Nombre: el señor
R.
Edad: 75, o quién sabe.
Identificación: antiguo
directivo en la empresa donde trabajo.
Diagnóstico: maleducado,
impertinente, pasado de rosca.
Me presentaron al señor R. en una de mis primeras visitas a
la empresa. La memoria me falla, me resultaba tan antipático que ni siquiera
entiendo cómo los archivos neuronales relacionados con él no se han ido por el
desagüe. Sin embargo, recuerdo que era por la tarde y hacía calor. Si escarbo
mucho, mi antigua jefa, la que me contrató, hace acto de presencia en el
recuerdo diciendo: “señor R., le presento a Dorotea Hyde. Empezará con nosotros
en septiembre” y él respondiendo: “Así que nos traes a un monstruo”, en
referencia a mi apellido. La cara de mi jefa lo decía todo. Absolutamente
diplomática, su obsesión es quedar bien y que la empresa tenga una imagen
impecable y, gracias a este señor, la empresa estaba quedando fatal. Tenía estas
salidas de tono con todo el mundo, pero eso no era un consuelo para mí. Me
estaba llamando monstruo alguien a quien no conocía. Me daba igual que
intentara (“intentara”) ser simpático. Nadie normal, educado, hace esa clase de
comentarios a desconocidos, a veces ni siquiera a conocidos.

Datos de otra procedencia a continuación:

(** Its own transaction extends it by one event. *)
Lemma landed_own before t t' o xs x :
  holds_log before t o xs → txn_wf x → x_org x = o → (N.of_nat (S (length xs)) < 2 ^ 64)%N →
  Forall (condition_holds t) (txn_writes x) → applied t (txn_writes x) t' →
  holds_log before t' o (xs ++ [x]).
Proof.
  intros Hl Hx Ho Hlen Hc [Hset Hsame]. pose proof (landed_current _ _ _ _ _ Hl Ho Hc) as Hcur.
  assert (x_seq x = N.of_nat (S (length xs))) as Hseq.
  { unfold x_seq. simpl. rewrite Hcur, N.mod_small; lia. }
  destruct Hl as [Hcnt Hev Hst Hidx]. pose proof Hx as [Hek (s0 & Hsk & Hs0)]. subst o.
  apply state_sk_spec in Hs0 as Hs0'. destruct Hs0' as (Hn1 & Hn2 & Hn3).
  assert (∀ s, s ≠ EventLog.SK_SEQ → s ≠ EventLog.event_sk (x_seq x) → s ≠ s0 →
            get_item t' (x_org x, s) = get_item t (x_org x, s)) as Hother.
  { intros s H1 H2 H3. apply Hsame. intros w Hw Hk.
    destruct (txn_keys x w _ Hx Hw Hk) as [?|[?|(-> & ? & ? & _)]]; congruence. }
  split.
  - rewrite (Hset (EventLog.counter_update (x_org x) (x_current x) (x_seq x)) _
               ltac:(left) eq_refl). simpl.
    etrans; [apply (lookup_insert_eq (M := gmap string))|].
    rewrite Hseq. destruct xs; simpl; [done|]. rewrite length_app. simpl. do 3 f_equal. lia.
  - intros n. destruct (decide (n = x_seq x)) as [->|Hn].
    + rewrite (Hset (Dynamo.Put (x_event x) (Dynamo.AttributeNotExists Dynamo.sk)) _
                 ltac:(right; left) Hek). simpl.
      rewrite bool_decide_eq_false_2 by lia. rewrite Hseq.
      replace (N.to_nat (N.of_nat (S (length xs)) - 1)) with (length xs) by lia.
      by rewrite list_lookup_middle.
    + rewrite Hother; [|done| |].
      * rewrite Hev. case_bool_decide; [done|]. f_equal.
        destruct (decide (N.to_nat (n - 1) < length xs)) as [Hlt|Hge];
          [by rewrite lookup_app_l|].
        rewrite (lookup_ge_None_2 xs) by lia. symmetry. apply lookup_ge_None_2.
        rewrite length_app. simpl. lia.
      * intros ?%SortKeyFacts.event_sk_inj. congruence.
      * by apply not_eq_sym.
  - intros s Hs. unfold state_after. rewrite foldl_app. simpl.
    fold (state_after (x_org x) s (get_item before (x_org x, s)) xs). rewrite <-(Hst s Hs).
    case_bool_decide as Hk.
    + apply (Hset (x_state x)); [right; right; left|done].
    + apply state_sk_spec in Hs as (? & ? & ?). apply Hother; [done|auto|congruence].
  - intros i y [[_ Hi]|[-> <-]]%lookup_snoc_Some; [by eapply Hidx|done].
Qed.
Definition append_org_state (sh : Shell) (record : OrgRecord) (kind : EventKind.t)
    (actor : Envelope.Actor) (expected : option Revision.t) : prog Revision.t :=
  let org_id := EventStore.record_id record in
  key ← ensure_signing_key SIGNING_KEY_CALLS sh org_id;
  let guard := if bool_decide (kind = EventKind.OrgCreated)
               then EventLog.MustNotExist else EventLog.NoGuard in
  item ← get_raw_org_item org_id;
  existing_keys ← pure match item with
                       | Some item => signing_keys_from_item item
                       | None => Ok []
                       end;
  payload ← pure (EventStore.org_payload (org_value L) (config_value L) record);
  attributes ← pure (to_item (EventStore.org record) (EventStore.configured record) existing_keys);
  let state := {| EventLog.put_pk := ORG_PREFIX +:+ org_id; EventLog.put_sk := SK_META;
                  EventLog.attributes := without_keys attributes; EventLog.guard := guard |} in
  EventLog.append (actor_to_string L) (ORG_PREFIX +:+ org_id) expected
    (build_event sh org_id kind actor payload key) state.

(** The retry loop of [append_org_keys]; [sh] gives each round its shell. *)
Fixpoint append_org_keys_loop (remaining : nat) (sh : nat → Shell) (org_id : string)
    (kind : EventKind.t) (actor : Envelope.Actor)
    (transition : list SigningKey.entry → SigningKey.transition_result)
    : prog (option Revision.t) :=
  match remaining with
  | 0 => pure (Err (CpError.Store ("org '" +:+ org_id +:+ "' key mutation did not converge after " +:+
                                   pretty MAX_KEY_APPEND_ATTEMPTS +:+ " attempts")))
  | S remaining =>
      found ← get_raw_org_item org_id;
      item ← pure (ok_or found (CpError.NotFound ("organization '" +:+ org_id +:+ "' not found")));
      record ← pure (from_item item);
      existing_keys ← pure (signing_keys_from_item item);
      outcome ← pure (transition existing_keys);
      match outcome with
      | None => mret None
      | Some (affected_key_id, new_keys) =>
          key ← ensure_signing_key SIGNING_KEY_CALLS (sh remaining) org_id;
          keys_json ← pure (map_err (λ e, CpError.Store ("serialize signing_keys: " +:+ e))
                              (keys_value L new_keys));
          let payload := Fold.key_event_payload affected_key_id keys_json in
          attributes ← pure (to_item (EventStore.org record) (EventStore.configured record) new_keys);
          let state := {| EventLog.put_pk := ORG_PREFIX +:+ org_id; EventLog.put_sk := SK_META;
                          EventLog.attributes := without_keys attributes;
                          EventLog.guard := EventLog.NoGuard |} in
          expected ← latest_revision org_id;
          r ← attempt (EventLog.append (actor_to_string L) (ORG_PREFIX +:+ org_id) (Some expected)
                         (build_event (sh remaining) org_id kind actor payload key) state);
          match r with
          | Ok revision => mret (Some revision)
          | Err (CpError.RevisionMismatch _) =>
              append_org_keys_loop remaining sh org_id kind actor transition
          | Err e => pure (Err e)
          | Stuck w => pure (Stuck w)
          end
      end
  end.
Definition append_org_keys (sh : nat → Shell) (org_id : string) (kind : EventKind.t)
    (actor : Envelope.Actor)
    (transition : list SigningKey.entry → SigningKey.transition_result)
    : prog (option Revision.t) :=
  append_org_keys_loop MAX_KEY_APPEND_ATTEMPTS sh org_id kind actor transition.

(** ** The trait's operations *)

Definition get_principal (org_id : string) (native_id : NativeId.t) : prog (option Json.t) :=
  item ← EventLog.get (ORG_PREFIX +:+ org_id, PRINCIPAL_PREFIX +:+ NativeId.as_str native_id);
  match item with
  | None => mret None
  | Some item =>
      payload ← pure (EventLog.get_s item "payload");
      doc ← pure (map_err (λ e, CpError.Store ("deserialize principal payload: " +:+ e))
                    (json_from_str L payload));
      mret (Some doc)
  end.

Definition upsert_changed (sh : Shell) (org_id : string) (native_id : NativeId.t)
    (actor : Envelope.Actor) (payload : Json.t) : prog Revision.t :=
  key ← ensure_signing_key SIGNING_KEY_CALLS sh org_id;
  let event_payload := Fold.principal_event_payload native_id payload in
  state ← pure (principal_state_put org_id native_id (to_vec L payload) (now_str sh));
  EventLog.append (actor_to_string L) (ORG_PREFIX +:+ org_id) None
    (build_event sh org_id EventKind.PrincipalUpserted actor event_payload key) state.

Definition get_promotion (org_id : string) (resource_type : Segment.t) (native_id : NativeId.t)
    : prog (option string) :=
  item ← EventLog.get (ORG_PREFIX +:+ org_id, promotion_sk resource_type native_id);
  match item with
  | None => mret None
  | Some item => fgrn ← pure (EventLog.get_s item "fgrn"); mret (Some fgrn)
  end.

Definition put_promotion (sh : Shell) (org_id : string) (resource_type : Segment.t)
    (native_id : NativeId.t) (actor : Envelope.Actor) : prog Revision.t :=
  key ← ensure_signing_key SIGNING_KEY_CALLS sh org_id;
  fgrn ← pure (PromotionStore.promotion_fgrn org_id resource_type native_id);
  let payload := PromotionStore.promotion_event_payload fgrn resource_type native_id in
  let state := promotion_state_put org_id resource_type native_id fgrn (now_str sh) in
  EventLog.append (actor_to_string L) (ORG_PREFIX +:+ org_id) None
    (build_event sh org_id EventKind.ResourcePromoted actor payload key) state.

El señor R. ya estaba jubilado, pero venía todos los días
envuelto en su traje para hacer la ruta. Recorría todos los edificios y se
pasaba por todos los pisos para dejar sus perlas envenenadas. Probablemente era
su forma de terapia. En realidad era
muy parecido a L., con la diferencia de que él era un viejo cansado de la
vida con casi total seguridad. Yo por suerte no lo encontraba muy a menudo
porque mi trabajo no requiere que me mueva demasiado. En el edificio donde
trabajo se sentaba en el sofá de la entrada y desde ahí dedicaba sus halagos a los
que entraban y salían.
Antes de la jubilación, había sido el director de recursos
humanos. Curiosamente, fuentes fiables me comentaron que era un jefe estupendo.
No sé si es que el aburrimiento o la edad le hicieron soltarse, o si siempre
fue así y era algo que la gente dejaba de lado. Lo que sí sé porque lo vi con
mis propios ojos, es que algunos lo detestaban y no se cortaban en llamarle
imbécil o gilipollas si él les soltaba su cariñosa coletilla. Si no era
monstruo era gordo, cretina o vaca, o felicitaba a todo un departamento por el
día de los animales, o de los subnormales. Como premio a su dedicación a la
empresa y a su simpatía, le otorgaron un cargo honorífico y un despacho de
primera (con la escasez de espacios que hay) que nunca ocupaba, porque se
pasaba la jornada de un lado a otro haciendo la inspección.
Circe y yo tardamos mucho tiempo en darnos cuenta de que ya
no lo veíamos. La empresa ha cambiado mucho en los últimos años, ha dejado de
ser la pequeña y con ambiente familiar que él ayudó a construir y se ha
convertido en una empresa cosmopolita con orientación internacional. La mala
educación no queda bien en ningún lado, pero los desconocidos no la perdonan y
por estos pasillos deambula mucha gente que está de paso, que no conoce las
tripas de la organización, pero que no va a tolerar ese trato, muchos menos si
son clientes. En realidad no sabemos si al viejo señor R. le llegó la hora de
retirarse definitivamente o si las nuevas generaciones de directivos hicieron
algo al respecto. El caso es que este individuo y su cargo han desaparecido
hasta de la intranet. Y por suerte sus insultos también.